Para o serviço de avaliação de IA gen., o conjunto de dados de avaliação consiste normalmente na resposta do modelo que quer avaliar, nos dados de entrada usados para gerar a sua resposta e, possivelmente, na resposta de referência.
Esquema do conjunto de dados de avaliação
Para exemplos de utilização típicos de métricas baseadas em modelos, o conjunto de dados tem de fornecer as seguintes informações:
Tipo de entrada | Conteúdo do campo de entrada |
---|---|
comando | Introdução do utilizador para o modelo ou a aplicação de IA gen. É opcional em alguns casos. |
resposta | A resposta de inferência do MDG que quer avaliar. |
baseline_model_response (obrigatório para métricas aos pares) | A resposta de inferência do GML de base que é usada para comparar a resposta do GML com a avaliação aos pares |
Se usar o módulo de avaliação de IA gen do SDK Vertex AI para Python, o serviço de avaliação de IA gen pode gerar automaticamente os response
e baseline_model_response
com o modelo especificado.
Para outros exemplos de utilização de avaliação, pode ter de fornecer mais informações:
Interação múltipla ou chat
Tipo de entrada | Conteúdo do campo de entrada |
---|---|
história | O histórico da conversa entre o utilizador e o modelo antes da vez atual. |
comando | Introdução do utilizador para o modelo ou a aplicação de IA gen na interação atual. |
resposta | A sua resposta de inferência do MDL/CE a ser avaliada, que se baseia no histórico e no comando de turno atual. |
baseline_model_response (obrigatório para métricas aos pares) | A resposta de inferência do GML de base que é usada para comparar a resposta do GML com a avaliação aos pares, que se baseia no histórico e no comando de turno atual. |
Métricas baseadas em cálculos
O seu conjunto de dados tem de fornecer uma resposta do modelo de linguagem (conteúdo extenso) e uma referência para comparação.

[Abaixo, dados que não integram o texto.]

Lemma adds_untrained helper (include_top weights : pyval)
      (input_shape : option shape) (pooling : pyval) (classes : Z) :
  adds (inception_resnet_v2_untrained helper include_top weights input_shape
                                      pooling classes)
       (top_names include_top ++ feature_names).
Proof.
  eapply adds_eq.
  - unfold inception_resnet_v2_untrained.
    eapply adds_bind; [apply adds_lift|intros ?].
    eapply adds_bind; [apply adds_Input|intros ?].
    eapply adds_bind; [apply adds_features|intros ?].
    eapply adds_bind; [apply adds_top|intros ?].
    apply adds_Model.
  - rewrite !app_nil_r. reflexivity.
Qed.

Lemma adds_inception_resnet_v2 helper load
      (include_top weights input_tensor : pyval)
      (input_shape : option shape) (pooling : pyval) (classes : Z) :
  adds (inception_resnet_v2 helper load include_top weights input_tensor
                            input_shape pooling classes)
       (top_names include_top ++ feature_names).
Proof.
  eapply adds_eq.
  - unfold inception_resnet_v2.
    eapply adds_bind; [apply adds_untrained|intros ?].
    eapply adds_bind; [|intros ?; apply adds_ret].
    unfold inception_resnet_v2_weights.
    destruct (py_eq_str weights "imagenet"); [apply adds_lift|apply adds_ret].
  - reflexivity.
Qed.

(** ** Channels-first backends *)

Lemma conv2d_bn_same_cf (x : tensor) (filters : Z) (k : ksize)
      (act : option activation) (use_bias : bool) (name : option string)
      (g : list node) (b h w : dim) (c : Z) :
  t_shape x = [b; Some c; h; w] ->
  exists y new,
    conv2d_bn x filters k 1 same act use_bias name (mkBackend channels_first g)
    = Ok (y, mkBackend channels_first (new ++ g))
    /\ t_shape y = [b; Some filters; h; w].
Proof.
  intros Hx. rewrite conv2d_bn_nodes. cbn [image_data_format graph].
  cbn [compute_output_shape]. rewrite Hx. unfold window_shape.
  destruct (normalize_tuple k) as [kh kw]. rewrite !conv_output_length_same_1.
  cbn [conv_channels]. cbv zeta.
  match goal with
  | |- context [Ok (?y, mkBackend _ (?ac ++ ?bn ++ ?conv :: g))] =>
      exists y, (ac ++ bn ++ [conv])
  end.
  split; [rewrite <- !app_assoc; reflexivity|reflexivity].
Qed.

Lemma conv2d_bn_cf_cases (x : tensor) (filters : Z) (k : ksize) (s : Z)
      (p : padding) (act : option activation) (use_bias : bool)
      (name : option string) (g : list node) :
  (exists b c h w, t_shape x = [b; Some c; h; w])
  \/ exists e,
      conv2d_bn x filters k s p act use_bias name (mkBackend channels_first g)
      = Raise e.
Proof.
  destruct (t_shape x) as [|b [|[c|] [|h [|w [|? ?]]]]] eqn:Hx;
    try (left; do 4 eexists; reflexivity);
    right; rewrite conv2d_bn_nodes; cbn [image_data_format graph];
    cbn [compute_output_shape]; rewrite Hx; unfold window_shape;
    destruct (normalize_tuple k) as [kh kw];
    try (eexists; reflexivity).
  destruct (conv_output_length h kh p s), (conv_output_length w kw p s);
    eexists; reflexivity.
Qed.

Ltac run_cf :=
  match goal with
  | H : t_shape ?x = _
    |- context [conv2d_bn ?x ?f ?k 1 same ?a ?u ?n (mkBackend channels_first ?g)] =>
      let y := fresh "y" in
      let new := fresh "new" in
      let E := fresh "E" in
      let Hy := fresh "Hy" in
      destruct (conv2d_bn_same_cf x f k a u n g _ _ _ _ H) as (y & new & E & Hy);
      rewrite E; clear E; cbv beta iota
  end.

Lemma concat2_axis1_mismatch (b h w h' w' : dim) (x y : Z) :
  x <> y ->
  concat2 3 [b; Some x; h; w] [b; Some y; h'; w']
  = Raise (ValueError "incompatible shapes").
Proof.
  intros Hxy. cbn [concat2]. rewrite merge_dim_refl. cbn [merge_dim].
  apply Z.eqb_neq in Hxy. rewrite Hxy. reflexivity.
Qed.

(** Under channels-first Inception-A never returns: its branches differ on
    axis 1, and it joins them on axis 3. *)
Lemma inception_a_channels_first (input : tensor) (g : list node) :
  exists e, inception_a input (mkBackend channels_first g) = Raise e.
Proof.
  unfold inception_a.
  destruct (conv2d_bn_cf_cases input 96 (KInt 1) 1 same (Some relu) false None g)
    as [(b & c & h & w & Hx)|(e & E)];
    [|exists e; unfold bind; rewrite E; reflexivity].
  unfold bind. do 6 run_cf.
  unfold call at 1. cbn [image_data_format graph map compute_output_shape].
  rewrite Hx. unfold window_shape. cbn [normalize_tuple].
  rewrite !conv_output_length_same_1. cbv beta iota.
  match goal with
  | |- context [conv2d_bn ?t 64 _ _ _ _ _ _ _] =>
      assert (Hpool : t_shape t = [b; Some c; h; w]) by reflexivity;
      set (pooled := t) in *
  end.
  run_cf.
  unfold call. cbn [image_data_format graph map compute_output_shape].
  rewrite Hy, Hy1, Hy4, Hy5.
  change ((0 <=? 3) && (3 <? Z.of_nat (List.length [b; Some 96; h; w])))
    with true.
  change (Z.to_nat 3) with 3%nat. cbv iota. cbn [concat_all].
  rewrite concat2_axis1_mismatch by discriminate.
  eexists. reflexivity.
Qed.

(** ** The join of a residual block under channels-first *)

(** Under channels-first the branches of a known variant are built, each
    with the batch and extent of the input and its width on axis 1. *)
Lemma branches_channels_first (input : tensor) (g : list node) (b h w : dim)
      (c : Z) (block_type : string) (widths : list Z) (total : Z) :
  t_shape input = [b; Some c; h; w] ->
  In (block_type, widths, total)
     [ ("block35", [32; 32; 64], 128);
       ("block17", [192; 192], 384);
       ("block8", [192; 256], 448) ] ->
  exists branches new,
    inception_resnet_branches input block_type (mkBackend channels_first g)
    = Ok (branches, mkBackend channels_first (new ++ g))
    /\ map t_shape branches = map (fun f => [b; Some f; h; w]) widths.
Proof.
  intros Hx Hin. cbn [In] in Hin.
  destruct Hin as [E|[E|[E|[]]]]; injection E as <- <- <-;
    unfold inception_resnet_branches; cbn [String.eqb Ascii.eqb Bool.eqb];
    unfold bind; repeat run_cf; unfold ret;
    rewrite ?app_assoc; eexists; eexists; (split; [reflexivity|]);
    cbn [map];
    repeat match goal with
           | H : t_shape _ = _ |- _ => rewrite ?H; clear H
           end;
    reflexivity.
Qed.

(** The join of the branches on axis 3 under channels-first: the two
    branches of block17 have the same width on axis 1, so they are joined
    along the image width; the branches of block35 and block8 differ on
    axis 1 and are refused. *)
Lemma join_channels_first (b h w : dim) (name : option string)
      (block_type : string) (widths : list Z) (total : Z) :
  In (block_type, widths, total)
     [ ("block35", [32; 32; 64], 128);
       ("block17", [192; 192], 384);
       ("block8", [192; 256], 448) ] ->
  compute_output_shape channels_first (Concatenate 3 name)
                       (map (fun f => [b; Some f; h; w]) widths)
  = if String.eqb block_type "block17"
    then Ok [b; Some 192; h; add_dim w w]
    else Raise (ValueError "incompatible shapes").
Proof.
  intros Hin. cbn [In] in Hin.
  destruct Hin as [E|[E|[E|[]]]]; injection E as <- <- <-;
    cbn [String.eqb Ascii.eqb Bool.eqb map compute_output_shape];
    change ((0 <=? 3) && (3 <? Z.of_nat (List.length [b; Some 32; h; w])))
      with true;
    change ((0 <=? 3) && (3 <? Z.of_nat (List.length [b; Some 192; h; w])))
      with true;
    change (Z.to_nat 3) with 3%nat; cbv iota; cbn [concat_all].
  - replace (concat2 3 [b; Some 32; h; w] [b; Some 32; h; w])
      with (Ok [b; Some 32; h; add_dim w w] : result shape)
      by (cbn [concat2]; rewrite !merge_dim_refl; reflexivity).
    rewrite concat2_axis1_mismatch by discriminate. reflexivity.
  - cbn [concat2]. rewrite !merge_dim_refl. reflexivity.
  - rewrite concat2_axis1_mismatch by discriminate. reflexivity.
Qed.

Tipo de entrada | Conteúdo do campo de entrada |
---|---|
resposta | A resposta de inferência do MDG que quer avaliar. |
referência | O facto observável com o qual comparar a resposta do MDG. |
Métricas de tradução
O conjunto de dados tem de fornecer uma resposta do modelo. Consoante o exemplo de utilização, também tem de fornecer uma referência para comparação, uma entrada no idioma de origem ou uma combinação de ambos.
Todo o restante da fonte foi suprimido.